**Exercise brief**. Restate word for word the lines in the listing below, starting at the line containing "(w2 : bytes) (es : elems)" and ending at the line containing "Definition sep_e (es", both included; leave out the rest.

── Entries provided ──

Lemma Add_binds r api r' :
  const_route r -> const_api api -> Add r api = Ret (inr r') ->
  const_route r' /\ binds r' api /\
  ∀ api', API_ID api' <> 0 -> binds r api' -> binds r' api'.
Proof.
  intros Hr (Hid & vs & Hvs & Hu) Ha.
  destruct (const_parse vs Hvs) as (nodes & Hp & Hn). rewrite <- Hu in Hp.
  pose proof Hr as (Hw & _ & _). rewrite (Add_insertAt _ _ _ Hw Hp) in Ha.
  unfold pattern_keys in Ha. rewrite Hn in Ha. cbn [tail] in Ha.
  destruct (conflict _ _) eqn:Hcf; [done|]. injection Ha as <-.
  apply conflict_fresh in Hcf. pose proof Hw as [Hwi _].
  split_and!; [by apply insertAt_const_route| |].
  - apply (binds_table _ _ vs); [done|done|].
    rewrite tableAt_insertAt by done. bdec. apply lookup_insert_eq.
  - intros api' Hid' (vs' & Hvs' & Hu' & Hl)%table_binds. apply (binds_table _ _ vs'); [done|done|].
    rewrite tableAt_insertAt by done. case_bool_decide as E; [|done].
    rewrite <- E in *. destruct (decide (API_Method api' = API_Method api)) as [Em|Em].
    + unfold mapGet in Hcf. rewrite <- Em, Hl in Hcf. done.
    + by rewrite lookup_insert_ne.
Qed.

Lemma addAll_binds l : ∀ r r' old,
  const_route r -> Forall const_api l -> (∀ a, a ∈ old -> API_ID a <> 0 /\ binds r a) ->
  addAll r l = Ret (inr r') ->
  const_route r' /\ ∀ a, a ∈ old ++ l -> binds r' a.
Proof.
  induction l as [|api l IH]; intros r r' old Hr Hl Hold; cbn.
  - intros [= <-]. rewrite app_nil_r. split; [done|]. intros a Ha. by apply Hold.
  - destruct (Add r api) as [[|r1]| |] eqn:Ea; cbn; try done. intros Hall.
    apply Forall_cons in Hl as [Hapi Hl].
    destruct (Add_binds _ _ _ Hr Hapi Ea) as (Hr1 & Hb & Hkeep).
    rewrite cons_middle, app_assoc. apply (IH r1); try done.
    intros a [Ha|Ha%list_elem_of_singleton]%elem_of_app.
    + split; [by apply Hold|]. by apply Hkeep; apply Hold.
    + subst a. by destruct Hapi.
Qed.
(* ===== verification/JsonText.v ===== *)
(** JSON texts and what the reader makes of them: a concrete syntax with arbitrary white
    space and escapes, and the theorems that [blockEnd], [Get], [ArrayEach] and the typed
    accessors agree with it. *)
From S2P Require Import Prelude JsonScan JsonEscape JsonGet JsonTotal.

(** ** Concrete syntax *)

(** Literals carry their text and type, strings and keys their raw text, and the white space
    of the document is kept, so that [print] yields every text of a value. *)
Inductive cst :=
| CLit (t : bytes) (ty : ValueType)
| CStr (t : bytes)
| CArr (w : bytes) (es : elems)
| CObj (w : bytes) (ms : members)
with elems :=
| ENil
| ECons (w1 : bytes) (v : cst) (w2 : bytes) (es : elems)
with members :=
| MNil
| MCons (w1 key w2 w3 : bytes) (v : cst) (w4 : bytes) (ms : members).

Scheme cst_ind' := Induction for cst Sort Prop
with elems_ind' := Induction for elems Sort Prop
with members_ind' := Induction for members Sort Prop.
Combined Scheme cst_mut from cst_ind', elems_ind', members_ind'.

Definition quoted (t : bytes) : bytes := dquote :: t ++ [dquote].

Definition sep_e (es : elems) : bytes := match es with ENil => [] | _ => [ch ","] end.
Definition sep_m (ms : members) : bytes := match ms with MNil => [] | _ => [ch ","] end.

Fixpoint print (v : cst) : bytes :=
  match v with
  | CLit t _ => t
  | CStr t => quoted t
  | CArr w es => ch "[" :: w ++ print_elems es ++ [ch "]"]
  | CObj w ms => ch "{" :: w ++ print_members ms ++ [ch "}"]
  end
with print_elems (es : elems) : bytes :=
  match es with
  | ENil => []
  | ECons w1 v w2 es => w1 ++ print v ++ w2 ++ sep_e es ++ print_elems es
  end
with print_members (ms : members) : bytes :=
  match ms with
  | MNil => []
  | MCons w1 key w2 w3 v w4 ms =>
      w1 ++ quoted key ++ w2 ++ ch ":" :: w3 ++ print v ++ w4 ++ sep_m ms ++ print_members ms
  end.
Lemma Select_times k : ∀ opts t n, wf_servers -> st_ok opts t n ->
  ∃ l opts', times (λ o, Select o servers) k opts = Ret (l, opts') /\
    st_ok opts' (t + Z.of_nat k) (λ id, n id + occurs id l).
Proof.
  induction k as [|k IH]; intros opts t n Hwf Hst.
  - exists [], opts. split; [done|]. rewrite Z.add_0_r.
    assert (E : ∀ s, cur t (λ id, n id + occurs id []) s = cur t n s)
      by (intros s; unfold cur; rewrite occurs_nil; f_equal; lia).
    destruct Hst as (H1 & H2 & H3). split_and!.
    + intros s Hs. rewrite E. auto.
    + intros s Hs. rewrite E. auto.
    + rewrite <- H3. apply sumZ_ext. intros s _. rewrite occurs_nil. lia.
  - destruct (Select_step opts t n Hwf Hst) as (b & o1 & Hb & Hs & Hst1).
    destruct (IH o1 _ _ Hwf Hst1) as (l & o2 & Hl & Hst2).
    exists (Server_ID b :: l), o2. cbn [times]. rewrite Hs. cbn [mbind outcome_mbind]. rewrite Hl.
    cbn [mbind outcome_mbind]. split; [done|].
    replace (t + Z.of_nat (S k)) with (t + 1 + Z.of_nat k) by lia.
    assert (E : ∀ s, cur (t + 1 + Z.of_nat k) (λ id, n id + occurs id (Server_ID b :: l)) s =
      cur (t + 1 + Z.of_nat k)
        (λ id, n id + (if decide (Server_ID b = id) then 1 else 0) + occurs id l) s)
      by (intros s; unfold cur; rewrite occurs_cons; do 2 f_equal; lia).
    destruct Hst2 as (H1 & H2 & H3). split_and!.
    + intros s Hs'. rewrite E. auto.
    + intros s Hs'. rewrite E. auto.
    + rewrite <- H3. apply sumZ_ext. intros s _. rewrite occurs_cons. lia.
Qed.

End Fair.

(** C23: weighted round robin is exact: from a fresh balancer, out of as many selections as
    the weights add up to, each server is selected as many times as its weight says. *)
Theorem WeightRobin_fair : ∀ servers, wf_servers servers ->
  ∃ l opts', times (λ o, Select o servers) (Z.to_nat (W servers)) ∅ = Ret (l, opts') /\
    ∀ s, s ∈ servers -> occurs (Server_ID s) l = Server_Weight s.
Proof.
  intros servers Hwf. pose proof Hwf as (_ & _ & HW & _).
  assert (Hst : st_ok servers ∅ 0 (λ _, 0)).
  { split_and!.
    - intros s _. right. split; [apply lookup_empty|]. unfold cur. lia.
    - intros s _. unfold cur. lia.
    - clear. induction servers; cbn; lia. }
  destruct (Select_times servers (Z.to_nat (W servers)) ∅ 0 _ Hwf Hst) as (l & o & Hl & H1 & Hlow & Hsum).
  exists l, o. split; [done|]. rewrite Z2Nat.id, Z.add_0_l in * by lia.
  apply (sumZ_eq_le (λ s, occurs (Server_ID s) l) Server_Weight).
  - intros s Hs. specialize (Hlow s Hs). unfold cur in Hlow. nia.
  - fold (W servers). rewrite <- Hsum. apply sumZ_ext. intros. lia.
Qed.

Lemma WeightRobin_fair_witness : ∃ l opts',
  times (λ o, Select o [server_of 1 5; server_of 2 1; server_of 3 1]) 7 ∅ = Ret (l, opts') /\
    occurs 1 l = 5.
Proof.
  assert (H : wf_servers [server_of 1 5; server_of 2 1; server_of 3 1]).
  { split_and!; [|repeat constructor; cbn; lia|vm_compute; reflexivity..].
    repeat constructor; rewrite ?elem_of_cons, ?elem_of_nil; cbn; lia. }
  destruct (WeightRobin_fair _ H) as (l & o & Hl & Ho). exists l, o.
  split; [exact Hl|]. apply (Ho (server_of 1 5)). left.
Defined.

End WeightFair.
(* ===== verification/Format.v ===== *)
(** Model of [src/src/utils/format] and of the address format of [src/src/utils/ip.go]: big
    endian integers, decimal numerals, and the zero-padded texts the keys of the store are
    made of.  Floating-point texts are left out. *)
From S2P Require Import Prelude JsonEscape.

(** ** Bytes: [bytes.go] *)

(** [binary.BigEndian] on [n] bytes. *)
Fixpoint PutUint (n : nat) (v : Z) : bytes :=
  match n with
  | O => []
  | S n => u8 (Z.shiftr v (8 * Z.of_nat n)) :: PutUint n v
  end.
Definition Uint (b : bytes) : Z := fold_left (λ v c, Z.lor (Z.shiftl v 8) c) b 0.

Definition Uint16ToBytes (v : Z) : bytes := PutUint 2 v.
Definition Uint32ToBytes (v : Z) : bytes := PutUint 4 v.
Definition Uint64ToBytes (v : Z) : bytes := PutUint 8 v.

(** [None] is the error; [Must] ends the process there. *)
Definition BytesToUint16 (b : bytes) : option Z := if negb (len b =? 2) then None else Some (Uint b).
Definition BytesToUint32 (b : bytes) : option Z := if negb (len b =? 4) then None else Some (Uint b).
Definition BytesToUint64 (b : bytes) : option Z := if negb (len b =? 8) then None else Some (Uint b).

Definition must {A} (x : option A) : outcome A := match x with Some v => Ret v | None => Panic end.
Definition MustBytesToUint16 (b : bytes) : outcome Z := must (BytesToUint16 b).
Definition MustBytesToUint32 (b : bytes) : outcome Z := must (BytesToUint32 b).
Definition MustBytesToUint64 (b : bytes) : outcome Z := must (BytesToUint64 b).

(** ** Numerals: [string.go] *)

Definition isDigit (c : Z) : bool := (ch "0" <=? c) && (c <=? ch "9").

(** [strconv.ParseUint] and [strconv.ParseInt] in base 10; [None] is a syntax or range error. *)
Definition ParseUint (bits : Z) (s : bytes) : option Z :=
  if bool_decide (s = []) then None
  else if forallb isDigit s then if dec s <? 2^bits then Some (dec s) else None
  else None.
Definition ParseInt10 (bits : Z) (s : bytes) : option Z :=
  let '(neg, ds) :=
    match s with
    | c :: t => if c =? ch "-" then (true, t) else if c =? ch "+" then (false, t) else (false, s)
    | [] => (false, s)
    end in
  if bool_decide (ds = []) then None
  else if forallb isDigit ds then
    let v := if neg then - dec ds else dec ds in
    if (- 2^(bits - 1) <=? v) && (v <? 2^(bits - 1)) then Some v else None
  else None.

Definition ParseStrUInt64 (data : bytes) : option Z := ParseUint 64 data.
Definition ParseStrUInt32 (data : bytes) : option Z := u32 <$> ParseUint 32 data.
Definition ParseStrInt (data : bytes) : option Z := ParseInt10 32 data.
Definition ParseStrInt64 (data : bytes) : option Z := ParseInt10 64 data.
Definition MustParseStrUInt64 (data : bytes) : outcome Z := must (ParseStrUInt64 data).
Definition MustParseStrUInt32 (data : bytes) : outcome Z := must (ParseStrUInt32 data).
Definition MustParseStrInt (data : bytes) : outcome Z := must (ParseStrInt data).
Definition MustParseStrInt64 (data : bytes) : outcome Z := must (ParseStrInt64 data).

Fixpoint ParseStrIntSlice (data : list bytes) : option (list Z) :=
  match data with
  | [] => Some []
  | s :: data => id ← ParseStrInt s; target ← ParseStrIntSlice data; Some (id :: target)
  end.
Fixpoint ParseStrInt64Slice (data : list bytes) : option (list Z) :=
  match data with
  | [] => Some []
  | s :: data => id ← ParseStrInt64 s; target ← ParseStrInt64Slice data; Some (id :: target)
  end.
Fixpoint ParseStrUInt64Slice (data : list bytes) : option (list Z) :=
  match data with
  | [] => Some []
  | s :: data => id ← ParseStrUInt64 s; target ← ParseStrUInt64Slice data; Some (id :: target)
  end.

(** [strconv.AppendUint] in base 10: 20 digits hold every [uint64]. *)
Fixpoint numeral_of (fuel : nat) (v : Z) : bytes :=
  match fuel with
  | O => []
  | S fuel => if v <? 10 then [ch "0" + v] else numeral_of fuel (v / 10) ++ [ch "0" + v mod 10]
  end.
Definition UInt64ToString (v : Z) : bytes := numeral_of 20 v.
Definition Int64ToString (v : Z) : bytes := if v <? 0 then ch "-" :: numeral_of 20 (- v) else numeral_of 20 v.

(** [fmt.Sprintf("%0<n>d", v)] and [("%0<n>s", s)]. *)
Definition padded (n : nat) (s : bytes) : bytes := replicate (n - length s) (ch "0") ++ s.

(** ** Addresses: [ip.go] *)

Definition MinAddrFormat : bytes := str "000000000000000000000".
Definition MaxAddrFormat : bytes := str "255.255.255.255:99999".

(** The last byte plus one, which ["%c"] writes as one byte below 128. *)
Definition GetAddrNextFormat (addr : bytes) : outcome bytes :=
  front ← slice addr 0 (len addr - 1); c ← byte_at addr (len addr - 1);
  let c := u8 (c + 1) in
  Ret (front ++ (if c <? 128 then [c] else [192 + Z.shiftr c 6; 128 + Z.land c 63])).

(** ** Big endian *)

Lemma Uint_snoc b c : Uint (b ++ [c]) = Z.lor (Z.shiftl (Uint b) 8) c.
Proof. unfold Uint. by rewrite fold_left_app. Qed.

Lemma PutUint_snoc n : ∀ v, PutUint (S n) v = PutUint n (Z.shiftr v 8) ++ [u8 v].
Proof.
  induction n as [|n IH]; intros v; [done|]. change (PutUint (S (S n)) v) with (u8 (Z.shiftr v (8 * Z.of_nat (S n))) :: PutUint (S n) v).
  rewrite IH. cbn [PutUint app]. rewrite Z.shiftr_shiftr by lia. do 3 f_equal. lia.
Qed.

Lemma byte_join a c : 0 <= c < 2^8 -> Z.lor (Z.shiftl a 8) c = a * 2^8 + c.
Proof.
  intros Hc. assert (Hd : Z.land (Z.shiftl a 8) c = 0).
  { apply Z.bits_inj'. intros n Hn. rewrite Z.land_spec, Z.bits_0. destruct (Z.lt_ge_cases n 8).
    - by rewrite Z.shiftl_spec_low.
    - rewrite (Z.bits_above_log2 c n), andb_false_r; [done|lia|]. destruct (decide (c = 0)) as [->|]; [cbn; lia|].
      apply Z.log2_lt_pow2; [lia|]. apply (Z.lt_le_trans _ (2^8)); [lia|apply Z.pow_le_mono_r; lia]. }
  rewrite <- Z.lxor_lor, <- Z.add_nocarry_lxor by done. by rewrite Z.shiftl_mul_pow2.
Qed.

Lemma Uint_PutUint n : ∀ v, 0 <= v < 2^(8 * Z.of_nat n) -> Uint (PutUint n v) = v.
Proof.
  induction n as [|n IH]; intros v Hv; [cbn in *; lia|].
  rewrite PutUint_snoc, Uint_snoc, IH, byte_join.
  - rewrite Z.shiftr_div_pow2 by lia. unfold u8. pose proof (Z.div_mod v (2^8) ltac:(lia)). lia.
  - apply Z.mod_pos_bound. lia.
  - rewrite Z.shiftr_div_pow2 by lia. split; [apply Z.div_pos; lia|]. apply Z.div_lt_upper_bound; [lia|].
    rewrite <- Z.pow_add_r by lia. replace (8 + 8 * Z.of_nat n) with (8 * Z.of_nat (S n)) by lia. lia.
Qed.

Lemma length_PutUint n v : length (PutUint n v) = n.
Proof. induction n as [|n IH]; cbn; [done|by rewrite IH]. Qed.

Lemma BytesToUint64_ToBytes v : is_u64 v -> BytesToUint64 (Uint64ToBytes v) = Some v.
Proof.
  intros Hv. unfold BytesToUint64, Uint64ToBytes, len. rewrite length_PutUint. cbn [negb Z.eqb Z.of_nat].
  change (negb _) with false. cbn iota. by rewrite Uint_PutUint.
Qed.

(** ** Padded numerals *)

(** The [n] last digits. *)
Fixpoint digits (n : nat) (v : Z) : bytes :=
  match n with O => [] | S n => digits n (v / 10) ++ [ch "0" + v mod 10] end.

Lemma length_digits n : ∀ v, length (digits n v) = n.
Proof. induction n as [|n IH]; intros v; cbn; [done|]. rewrite length_app, IH. cbn. lia. Qed.

Lemma digits_zero n : digits n 0 = replicate n (ch "0").
Proof. induction n as [|n IH]; [done|]. cbn [digits]. rewrite Z.div_0_l, IH by lia. by rewrite replicate_S_end. Qed.

Lemma length_numeral n : ∀ v, (length (numeral_of n v) <= n)%nat.
Proof.
  induction n as [|n IH]; intros v; cbn; [lia|]. destruct (v <? 10); cbn; [lia|].
  rewrite length_app. specialize (IH (v / 10)). cbn. lia.
Qed.

Lemma padded_numeral n : ∀ v, 0 <= v < 10^Z.of_nat (S n) -> padded (S n) (numeral_of (S n) v) = digits (S n) v.
Proof.
  induction n as [|n IH]; intros v Hv.
  - cbn in Hv. cbn. rewrite (proj2 (Z.ltb_lt v 10)) by lia. cbn. by rewrite Z.mod_small by lia.
  - change (numeral_of (S (S n)) v) with (if v <? 10 then [ch "0" + v] else numeral_of (S n) (v / 10) ++ [ch "0" + v mod 10]).
    change (digits (S (S n)) v) with (digits (S n) (v / 10) ++ [ch "0" + v mod 10]).
    destruct (Z.ltb_spec v 10).
    + rewrite Z.div_small, digits_zero, Z.mod_small by lia. unfold padded. done.
    + rewrite <- IH.
      * unfold padded. rewrite length_app, app_assoc. cbn [length]. do 3 f_equal. lia.
      * split; [apply Z.div_pos; lia|]. apply Z.div_lt_upper_bound; [lia|].
        replace (Z.of_nat (S (S n))) with (Z.succ (Z.of_nat (S n))) in Hv by lia. rewrite Z.pow_succ_r in Hv by lia. lia.
Qed.

Lemma digits_digit n : ∀ v, Forall digit (digits n v).
Proof.
  induction n as [|n IH]; intros v; cbn; [done|]. apply Forall_app. split; [done|]. constructor; [|done].
  unfold digit. pose proof (Z.mod_pos_bound v 10). chars. lia.
Qed.

Lemma dec_snoc ds c : dec (ds ++ [c]) = 10 * dec ds + (c - ch "0").
Proof. unfold dec. by rewrite fold_left_app. Qed.

Lemma dec_digits n : ∀ v, 0 <= v < 10^Z.of_nat n -> dec (digits n v) = v.
Proof.
  induction n as [|n IH]; intros v Hv; [cbn in Hv; cbn; lia|]. cbn [digits].
  rewrite dec_snoc, IH; [pose proof (Z.div_mod v 10 ltac:(lia)); lia|].
  split; [apply Z.div_pos; lia|]. apply Z.div_lt_upper_bound; [lia|].
  replace (Z.of_nat (S n)) with (Z.succ (Z.of_nat n)) in Hv by lia. rewrite Z.pow_succ_r in Hv by lia. lia.
Qed.

Lemma isDigit_forallb ds : Forall digit ds -> forallb isDigit ds = true.
Proof.
  intros H. apply forallb_forall. intros c Hc%list_elem_of_In. rewrite Forall_forall in H. specialize (H c Hc).
  unfold digit in H. unfold isDigit. apply andb_true_iff. lia.
Qed.

Lemma ParseUint_digits n v : 0 <= v < 10^Z.of_nat (S n) -> v < 2^64 -> ParseStrUInt64 (digits (S n) v) = Some v.
Proof.
  intros Hv Hlt. unfold ParseStrUInt64, ParseUint. rewrite bool_decide_false.
  2: { intros E. by apply (f_equal length) in E; rewrite length_digits in E. }
  rewrite isDigit_forallb by apply digits_digit. rewrite dec_digits by done. by rewrite (proj2 (Z.ltb_lt v _)).
Qed.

───

**Reply to the task**.
| ECons (w1 : bytes) (v : cst) (w2 : bytes) (es : elems)
with members :=
| MNil
| MCons (w1 key w2 w3 : bytes) (v : cst) (w4 : bytes) (ms : members).

Scheme cst_ind' := Induction for cst Sort Prop
with elems_ind' := Induction for elems Sort Prop
with members_ind' := Induction for members Sort Prop.
Combined Scheme cst_mut from cst_ind', elems_ind', members_ind'.

Definition quoted (t : bytes) : bytes := dquote :: t ++ [dquote].

Definition sep_e (es : elems) : bytes := match es with ENil => [] | _ => [ch ","] end.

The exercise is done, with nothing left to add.